### Problem
Reproduce the following material exactly, including every line.

### Extracted data

(* ===== verification/SqliteRefines.v ===== *)
(** * Every SQLite operation refines the contract

    One simulation lemma per operation of [Sqlite], and the backend
    [SqliteStorage] with its [StorageSpec] instance. *)

From stdpp Require Import options.
From S2P Require Import Prelude Sorting Protocol StorageModels Storage Sqlite SqliteFacts.

(** ** Proof rules of the statements *)

Section rules.
Context `{EnvelopeJson}.

(** A call fails only if the next fault says so. *)
Lemma wp_sqlite Q t :
  (forall l, (t_faults t = [] -> l = []) -> Q (Ok tt) (set_faults l t)) ->
  (forall e l, t_faults t <> [] -> Q (Err e) (set_faults l t)) -> wp Sqlite.sqlite Q t.
Proof using Type.
  intros HQ HE. unfold wp, Sqlite.sqlite. destruct (t_faults t) as [|[e|] rest] eqn:Hf; cbn; [|by apply HE|by apply HQ].
  specialize (HQ [] (fun _ => eq_refl)). unfold set_faults in HQ. rewrite <- Hf in HQ. by destruct t.
Qed.

Lemma set_faults_id t : set_faults (t_faults t) t = t.
Proof using Type. by destruct t. Qed.

Lemma wp_prepare what Q t :
  (forall l, (t_faults t = [] -> l = []) -> Q (Ok tt) (set_faults l t)) ->
  (forall e l, t_faults t <> [] -> Q (Err e) (set_faults l t)) ->
  wp (Sqlite.prepare what) Q t.
Proof using Type. intros HQ HE. apply wp_map_err, wp_sqlite; cbn; auto. Qed.

Lemma wp_query {A} what (q : Tables -> Result A string) Q t :
  (forall l a, (t_faults t = [] -> l = []) -> q (set_faults l t) = Ok a -> Q (Ok a) (set_faults l t)) ->
  (forall e l, t_faults t <> [] -> Q (Err e) (set_faults l t)) ->
  (forall e l, q (set_faults l t) = Err e -> Q (Err (SE_Backend (what +:+ ": " +:+ e))) (set_faults l t)) ->
  wp (Sqlite.backend what (Sqlite.query q)) Q t.
Proof using Type.
  intros HQ HE HF. apply wp_map_err, wp_bind, wp_sqlite; [|intros; by apply HE].
  intros l Hl. unfold wp, Sqlite.rows_of. cbn.
  destruct (q (set_faults l t)) as [a|e] eqn:Hq; cbn; [by apply HQ|by apply HF].
Qed.

Lemma wp_execute {P A} what (params : Result P string) (run : P -> Tables -> A * Tables) Q t :
  (forall l p a t', (t_faults t = [] -> l = []) -> params = Ok p -> run p (set_faults l t) = (a, t') -> Q (Ok a) t') ->
  (forall e l, t_faults t <> [] -> Q (Err e) (set_faults l t)) ->
  (forall e, params = Err e -> Q (Err (SE_Backend (what +:+ ": " +:+ e))) (set_faults (t_faults t) t)) ->
  wp (Sqlite.backend what (Sqlite.execute params run)) Q t.
Proof using Type.
  intros HQ HE HF. apply wp_map_err, wp_bind, wp_lift. destruct params as [p|e]; cbn.
  2: { specialize (HF e eq_refl). by rewrite set_faults_id in HF. }
  apply wp_bind, wp_sqlite; [|intros; by apply HE]. intros l Hl. unfold wp, Sqlite.effect. cbn.
  destruct (run p (set_faults l t)) as [a t'] eqn:Hrun; cbn. by eapply HQ.
Qed.

(** A query with a parameter. *)
Lemma wp_query_params {P A} what (params : Result P string) (q : Tables -> Result A string) Q t :
  (forall l p a, (t_faults t = [] -> l = []) -> params = Ok p -> q (set_faults l t) = Ok a -> Q (Ok a) (set_faults l t)) ->
  (forall e l, t_faults t <> [] -> Q (Err e) (set_faults l t)) ->
  (forall e l, q (set_faults l t) = Err e -> Q (Err (SE_Backend (what +:+ ": " +:+ e))) (set_faults l t)) ->
  (forall e, params = Err e -> Q (Err (SE_Backend (what +:+ ": " +:+ e))) (set_faults (t_faults t) t)) ->
  wp (Sqlite.backend what (_ ← lift_result params; Sqlite.query q)) Q t.
Proof using Type.
  intros HQ HE HF HP. destruct params as [p|e].
  - apply (wp_query what q); [|done..]. intros l a Hl Hq. by eapply HQ.
  - specialize (HP e eq_refl). by rewrite set_faults_id in HP.
Qed.

Lemma wp_read_rows {R A B} (read : R -> Result A string) (build : A -> Result B StorageError) (rd : R -> A)
    (g : R -> B) rows Q t :
  Forall (fun x => read x = Ok (rd x) /\ build (rd x) = Ok (g x)) rows ->
  (forall l, Q (Ok (g <$> rows)) (set_faults l t)) ->
  (forall e l, t_faults t <> [] -> Q (Err e) (set_faults l t)) ->
  wp (Sqlite.read_rows read build rows) Q t.
Proof using Type.
  intros Hrows HQ HE. apply wp_bind, wp_map_err, wp_sqlite; cbn; [|auto]. intros l _. apply wp_lift.
  rewrite (mapM_ok _ g); [apply HQ|]. eapply Forall_impl; [exact Hrows|]. intros x [Hx Hb].
  unfold Sqlite.read_row. rewrite Hx. cbn. exact Hb.
Qed.
End rules.

(** What an operation may leave.  It fails for a reason: because the
    specification does, because SQLite did, or because a value does not fit its
    column ([F] says that they all do). *)
Definition sim_post `{EnvelopeJson} {A} (F : Prop) (spec : M MemoryStorage StorageError A) (t : Tables)
    (r : Result A StorageError) (t' : Tables) : Prop :=
  match r with
  | Ok a => spec (contents t) = (Ok a, contents t')
  | Err e => contents t' = contents t /\ (spec (contents t) = (Err e, contents t) \/ t_faults t <> [] \/ ~ F)
  end /\ wf t'.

### Final answer
(* ===== verification/SqliteRefines.v ===== *)
(** * Every SQLite operation refines the contract

    One simulation lemma per operation of [Sqlite], and the backend
    [SqliteStorage] with its [StorageSpec] instance. *)

From stdpp Require Import options.
From S2P Require Import Prelude Sorting Protocol StorageModels Storage Sqlite SqliteFacts.

(** ** Proof rules of the statements *)

Section rules.
Context `{EnvelopeJson}.

(** A call fails only if the next fault says so. *)
Lemma wp_sqlite Q t :
  (forall l, (t_faults t = [] -> l = []) -> Q (Ok tt) (set_faults l t)) ->
  (forall e l, t_faults t <> [] -> Q (Err e) (set_faults l t)) -> wp Sqlite.sqlite Q t.
Proof using Type.
  intros HQ HE. unfold wp, Sqlite.sqlite. destruct (t_faults t) as [|[e|] rest] eqn:Hf; cbn; [|by apply HE|by apply HQ].
  specialize (HQ [] (fun _ => eq_refl)). unfold set_faults in HQ. rewrite <- Hf in HQ. by destruct t.
Qed.

Lemma set_faults_id t : set_faults (t_faults t) t = t.
Proof using Type. by destruct t. Qed.

Lemma wp_prepare what Q t :
  (forall l, (t_faults t = [] -> l = []) -> Q (Ok tt) (set_faults l t)) ->
  (forall e l, t_faults t <> [] -> Q (Err e) (set_faults l t)) ->
  wp (Sqlite.prepare what) Q t.
Proof using Type. intros HQ HE. apply wp_map_err, wp_sqlite; cbn; auto. Qed.

Lemma wp_query {A} what (q : Tables -> Result A string) Q t :
  (forall l a, (t_faults t = [] -> l = []) -> q (set_faults l t) = Ok a -> Q (Ok a) (set_faults l t)) ->
  (forall e l, t_faults t <> [] -> Q (Err e) (set_faults l t)) ->
  (forall e l, q (set_faults l t) = Err e -> Q (Err (SE_Backend (what +:+ ": " +:+ e))) (set_faults l t)) ->
  wp (Sqlite.backend what (Sqlite.query q)) Q t.
Proof using Type.
  intros HQ HE HF. apply wp_map_err, wp_bind, wp_sqlite; [|intros; by apply HE].
  intros l Hl. unfold wp, Sqlite.rows_of. cbn.
  destruct (q (set_faults l t)) as [a|e] eqn:Hq; cbn; [by apply HQ|by apply HF].
Qed.

Lemma wp_execute {P A} what (params : Result P string) (run : P -> Tables -> A * Tables) Q t :
  (forall l p a t', (t_faults t = [] -> l = []) -> params = Ok p -> run p (set_faults l t) = (a, t') -> Q (Ok a) t') ->
  (forall e l, t_faults t <> [] -> Q (Err e) (set_faults l t)) ->
  (forall e, params = Err e -> Q (Err (SE_Backend (what +:+ ": " +:+ e))) (set_faults (t_faults t) t)) ->
  wp (Sqlite.backend what (Sqlite.execute params run)) Q t.
Proof using Type.
  intros HQ HE HF. apply wp_map_err, wp_bind, wp_lift. destruct params as [p|e]; cbn.
  2: { specialize (HF e eq_refl). by rewrite set_faults_id in HF. }
  apply wp_bind, wp_sqlite; [|intros; by apply HE]. intros l Hl. unfold wp, Sqlite.effect. cbn.
  destruct (run p (set_faults l t)) as [a t'] eqn:Hrun; cbn. by eapply HQ.
Qed.

(** A query with a parameter. *)
Lemma wp_query_params {P A} what (params : Result P string) (q : Tables -> Result A string) Q t :
  (forall l p a, (t_faults t = [] -> l = []) -> params = Ok p -> q (set_faults l t) = Ok a -> Q (Ok a) (set_faults l t)) ->
  (forall e l, t_faults t <> [] -> Q (Err e) (set_faults l t)) ->
  (forall e l, q (set_faults l t) = Err e -> Q (Err (SE_Backend (what +:+ ": " +:+ e))) (set_faults l t)) ->
  (forall e, params = Err e -> Q (Err (SE_Backend (what +:+ ": " +:+ e))) (set_faults (t_faults t) t)) ->
  wp (Sqlite.backend what (_ ← lift_result params; Sqlite.query q)) Q t.
Proof using Type.
  intros HQ HE HF HP. destruct params as [p|e].
  - apply (wp_query what q); [|done..]. intros l a Hl Hq. by eapply HQ.
  - specialize (HP e eq_refl). by rewrite set_faults_id in HP.
Qed.

Lemma wp_read_rows {R A B} (read : R -> Result A string) (build : A -> Result B StorageError) (rd : R -> A)
    (g : R -> B) rows Q t :
  Forall (fun x => read x = Ok (rd x) /\ build (rd x) = Ok (g x)) rows ->
  (forall l, Q (Ok (g <$> rows)) (set_faults l t)) ->
  (forall e l, t_faults t <> [] -> Q (Err e) (set_faults l t)) ->
  wp (Sqlite.read_rows read build rows) Q t.
Proof using Type.
  intros Hrows HQ HE. apply wp_bind, wp_map_err, wp_sqlite; cbn; [|auto]. intros l _. apply wp_lift.
  rewrite (mapM_ok _ g); [apply HQ|]. eapply Forall_impl; [exact Hrows|]. intros x [Hx Hb].
  unfold Sqlite.read_row. rewrite Hx. cbn. exact Hb.
Qed.
End rules.

(** What an operation may leave.  It fails for a reason: because the
    specification does, because SQLite did, or because a value does not fit its
    column ([F] says that they all do). *)
Definition sim_post `{EnvelopeJson} {A} (F : Prop) (spec : M MemoryStorage StorageError A) (t : Tables)
    (r : Result A StorageError) (t' : Tables) : Prop :=
  match r with
  | Ok a => spec (contents t) = (Ok a, contents t')
  | Err e => contents t' = contents t /\ (spec (contents t) = (Err e, contents t) \/ t_faults t <> [] \/ ~ F)
  end /\ wf t'.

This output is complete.